Question to the Ministry of Defence:
To ask the Secretary of State for Defence, what steps his Department is taking to encourage veterans to consider teaching as a post-service career option.
The Ministry of Defence (MOD) has robust measures in place to prepare our Service personnel for civilian life as well as addressing any accommodation, employment, welfare, health and domestic needs and concerns. While in Service, our personnel can receive skills, qualifications and experience accredited to nationally recognised standards to ease the transition back into the civilian workplace.

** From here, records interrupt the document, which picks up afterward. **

(** [s.split()]: the maximal runs of non-whitespace characters.  [cur] is
    the word being read. *)
Fixpoint split_from (cur : string) (s : string) : list string :=
  match s with
  | EmptyString =>
      match cur with EmptyString => [] | _ => [cur] end
  | String c r =>
      if isspace c
      then match cur with
           | EmptyString => split_from EmptyString r
           | _ => cur :: split_from EmptyString r
           end
      else split_from (cur ++ String c EmptyString) r
  end.

Definition split (s : string) : list string := split_from EmptyString s.

(** [sep.join(l)] *)
Fixpoint join (sep : string) (l : list string) : string :=
  match l with
  | [] => EmptyString
  | [w] => w
  | w :: r => w ++ sep ++ join sep r
  end.

(** [len(l)] *)
Definition len {A : Type} (l : list A) : Z := Z.of_nat (List.length l).

(** A slice bound as Python resolves it against a sequence of length [n]:
    a negative bound counts from the end, and the result is clamped to
    [0 .. n]. *)
Definition slice_bound (n i : Z) : Z :=
  if i <? 0 then Z.max 0 (i + n) else Z.min i n.

(** [l[start:stop]] *)
Definition slice {A : Type} (l : list A) (start stop : Z) : list A :=
  let a := slice_bound (len l) start in
  let b := slice_bound (len l) stop in
  firstn (Z.to_nat (b - a)) (skipn (Z.to_nat a) l).

(** [s[start:stop]] on a string *)
Definition str_slice (s : string) (start stop : Z) : string :=
  string_of_list_ascii (slice (list_ascii_of_string s) start stop).

(** [len(s)] on a string *)
Definition str_len (s : string) : Z := Z.of_nat (String.length s).

(** [s.find(c)] for a one-character needle: the first index, or -1. *)
Fixpoint find_char (c : ascii) (s : string) : Z :=
  match s with
  | EmptyString => -1
  | String a r =>
      if Ascii.eqb a c then 0
      else let i := find_char c r in if i <? 0 then -1 else i + 1
  end.

(** [s.rfind(c)] for a one-character needle: the last index, or -1. *)
Fixpoint rfind_char (c : ascii) (s : string) : Z :=
  match s with
  | EmptyString => -1
  | String a r =>
      let i := rfind_char c r in
      if 0 <=? i then i + 1
      else if Ascii.eqb a c then 0 else -1
  end.

(** [str.lower] on one character, for code points below 256. *)
Definition lower_char (c : ascii) : ascii :=
  let n := nat_of_ascii c in
  if ((65 <=? n) && (n <=? 90)
      || (192 <=? n) && (n <=? 222) && negb (n =? 215))%nat
  then ascii_of_nat (n + 32) else c.

Fixpoint lower (s : string) : string :=
  match s with
  | EmptyString => EmptyString
  | String c r => String (lower_char c) (lower r)
  end.

(** [s.endswith(suffix)] *)
Definition endswith (s suffix : string) : bool :=
  let n := String.length s in
  let m := String.length suffix in
  (m <=? n)%nat && String.eqb (substring (n - m) m s) suffix.

End Py.

(* ================================================================== *)
(** ** utils/chunker.py *)

Module Chunker.
Import Py.

(** The dictionary built for one chunk. *)
Record Chunk := mkChunk {
  text : string;
  source : string;
  chunk_id : Z;
  start_word : Z;
  end_word : Z;
  word_count : Z
}.

(** The text as normalised before counting, and its words. *)
Definition normalize (text : string) : string := re_sub_ws (strip text).
Definition words_of (text : string) : list string := split (normalize text).

Section Loop.
Variables (words : list string) (source_file : string).
Variables (chunk_size overlap min_chunk_size : Z).

(** The [while start < len(words)] loop.  [fuel] bounds the number of
    iterations; [None] means the bound was reached before the loop
    ended. *)
Fixpoint chunk_loop (fuel : nat) (start chunk_id : Z) (chunks : list Chunk)
  : option (list Chunk) :=
  if start <? len words then
    match fuel with
    | O => None
    | S fuel' =>
        let end_ := Z.min (start + chunk_size) (len words) in
        let chunk_words := slice words start end_ in
        let '(chunks', chunk_id') :=
          if min_chunk_size <=? len chunk_words
          then (chunks ++ [mkChunk (join " " chunk_words) source_file
                             chunk_id start end_ (len chunk_words)],
                chunk_id + 1)
          else (chunks, chunk_id) in
        if len words <=? end_ then Some chunks'
        else chunk_loop fuel' (start + (chunk_size - overlap))
               chunk_id' chunks'
    end
  else Some chunks.

(** The dictionary the loop body builds at [start] when it keeps the
    window (a name for the proofs; [chunk_loop] is its own definition). *)
Definition window (chunk_id start : Z) : Chunk :=
  let end_ := Z.min (start + chunk_size) (len words) in
  mkChunk (join " " (slice words start end_)) source_file chunk_id start end_
    (len (slice words start end_)).

(** The loop as a relation between the state at the head of an iteration
    and the chunks appended from there on: one rule per path through the
    body. *)
Inductive loop_run : Z -> Z -> list Chunk -> Prop :=
| run_exit start chunk_id :
    len words <= start ->
    loop_run start chunk_id []
| run_break_kept start chunk_id :
    start < len words ->
    min_chunk_size <= word_count (window chunk_id start) ->
    len words <= end_word (window chunk_id start) ->
    loop_run start chunk_id [window chunk_id start]
| run_break_dropped start chunk_id :
    start < len words ->
    word_count (window chunk_id start) < min_chunk_size ->
    len words <= end_word (window chunk_id start) ->
    loop_run start chunk_id []
| run_next_kept start chunk_id rest :
    start < len words ->
    min_chunk_size <= word_count (window chunk_id start) ->
    end_word (window chunk_id start) < len words ->
    loop_run (start + (chunk_size - overlap)) (chunk_id + 1) rest ->
    loop_run start chunk_id (window chunk_id start :: rest)
| run_next_dropped start chunk_id rest :
    start < len words ->
    word_count (window chunk_id start) < min_chunk_size ->
    end_word (window chunk_id start) < len words ->
    loop_run (start + (chunk_size - overlap)) chunk_id rest ->
    loop_run start chunk_id rest.
End Loop.

(** [chunk_text(text, source_file, chunk_size, overlap, min_chunk_size)]
    with the loop run for at most [fuel] iterations. *)
Definition chunk_text_fuel (fuel : nat) (text source_file : string)
  (chunk_size overlap min_chunk_size : Z) : option (list Chunk) :=
  match strip text with
  | EmptyString => Some []
  | _ =>
      let text' := re_sub_ws (strip text) in
      let words := split text' in
      if len words <=? chunk_size then
        if min_chunk_size <=? len words
        then Some [mkChunk text' source_file 0 0 (len words) (len words)]
        else Some []
      else chunk_loop words source_file chunk_size overlap min_chunk_size
             fuel 0 0 []
  end.

(** The loop body runs at most once per word whenever it ends (lemma
    [chunk_text_iff_fuel] below), so [chunk_text] is the function itself:
    [None] stands for a call that never returns. *)
Definition chunk_text (text source_file : string)
  (chunk_size overlap min_chunk_size : Z) : option (list Chunk) :=
  chunk_text_fuel (List.length (words_of text)) text source_file
    chunk_size overlap min_chunk_size.

(** [text] is empty or consists of whitespace only. *)
Fixpoint whitespace_only (text : string) : bool :=
  match text with
  | EmptyString => true
  | String c r => isspace c && whitespace_only r
  end.

(** Word [p] lies in the range [[start_word, end_word)] of one of the
    chunks. *)
Definition covered (chunks : list Chunk) (p : Z) : Prop :=
  exists c, In c chunks /\ start_word c <= p < end_word c.

(** The ranges of the chunks cover the words [[0, W)] except possibly a
    trailing remainder of fewer than [M] words. *)
Definition covers_except_tail (chunks : list Chunk) (W M : Z) : Prop :=
  exists e, 0 <= e <= W /\ (e = W \/ W - e < M)
            /\ forall p, 0 <= p < e -> covered chunks p.

(** The data-model invariant of a chunk sequence: each range has as many
    words as the chunk counts, and the chunks appear by increasing start. *)
Definition chunk_invariant (chunks : list Chunk) : Prop :=
  Forall (fun c => end_word c - start_word c = word_count c) chunks
  /\ StronglySorted (fun a b => start_word a < start_word b) chunks.

(** The chunks start at the multiples of the stride and carry the
    identifiers 0, 1, ... *)
Definition window_starts (chunks : list Chunk) (chunk_size overlap : Z)
  : Prop :=
  forall i c, nth_error chunks i = Some c ->
    start_word c = Z.of_nat i * (chunk_size - overlap)
    /\ chunk_id c = Z.of_nat i.

(** The quotient rounded up, for a positive divisor. *)
Definition cdiv (a s : Z) : Z := (a + s - 1) / s.

(** The number of windows on [W] words: the starts [0, C-O, 2(C-O), ...]
    below [W], up to and including the first window whose end reaches
    [W]. *)
Definition window_count (W chunk_size overlap : Z) : nat :=
  Z.to_nat (Z.min (cdiv W (chunk_size - overlap))
              (cdiv (W - chunk_size) (chunk_size - overlap) + 1)).

(** The chunks of a list with [chunk_id] counting from [id]. *)
Fixpoint renumber (id : Z) (chunks : list Chunk) : list Chunk :=
  match chunks with
  | [] => []
  | c :: rest =>
      mkChunk (text c) (source c) id (start_word c) (end_word c)
        (word_count c) :: renumber (id + 1) rest
  end.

The MOD and the Department for Education have worked closely together on the Troops for Teachers Programme. This is a coherent programme that Service leavers can use to access teaching opportunities to increase the number of high-quality Service leavers joining the teaching profession. The MOD and the Career Transition Partnership (CTP) (the MOD’s employment support partner for personnel leaving the Armed Forces) promote the programme through various channels including CTP organised career events for Service personnel; through internal Defence media (such as the Defence Intranet); and through resettlement briefings which take place at CTP centres across the UK. The CTP continues to be successful. Of those personnel who access the CTP, 85% are in employment within six months of them leaving the Armed Forces.
The new two-year, school-based Troops to Teachers programme started in January 2014 and has been designed and developed together with a group of outstanding schools and initial teacher training providers and with the CTP. It uses a rigorous assessment, selection and recruitment process to identify those Service leavers with the potential to become outstanding teachers. This process also recognises the professional skills Service leavers already have and provides training to make best use of and further develop them in schools. Good progress was made in recruiting 41 eligible Service leavers for the first cohort of this scheme. Trainees in the first cohort are in their second term of school-based training and feedback from host schools has been positive.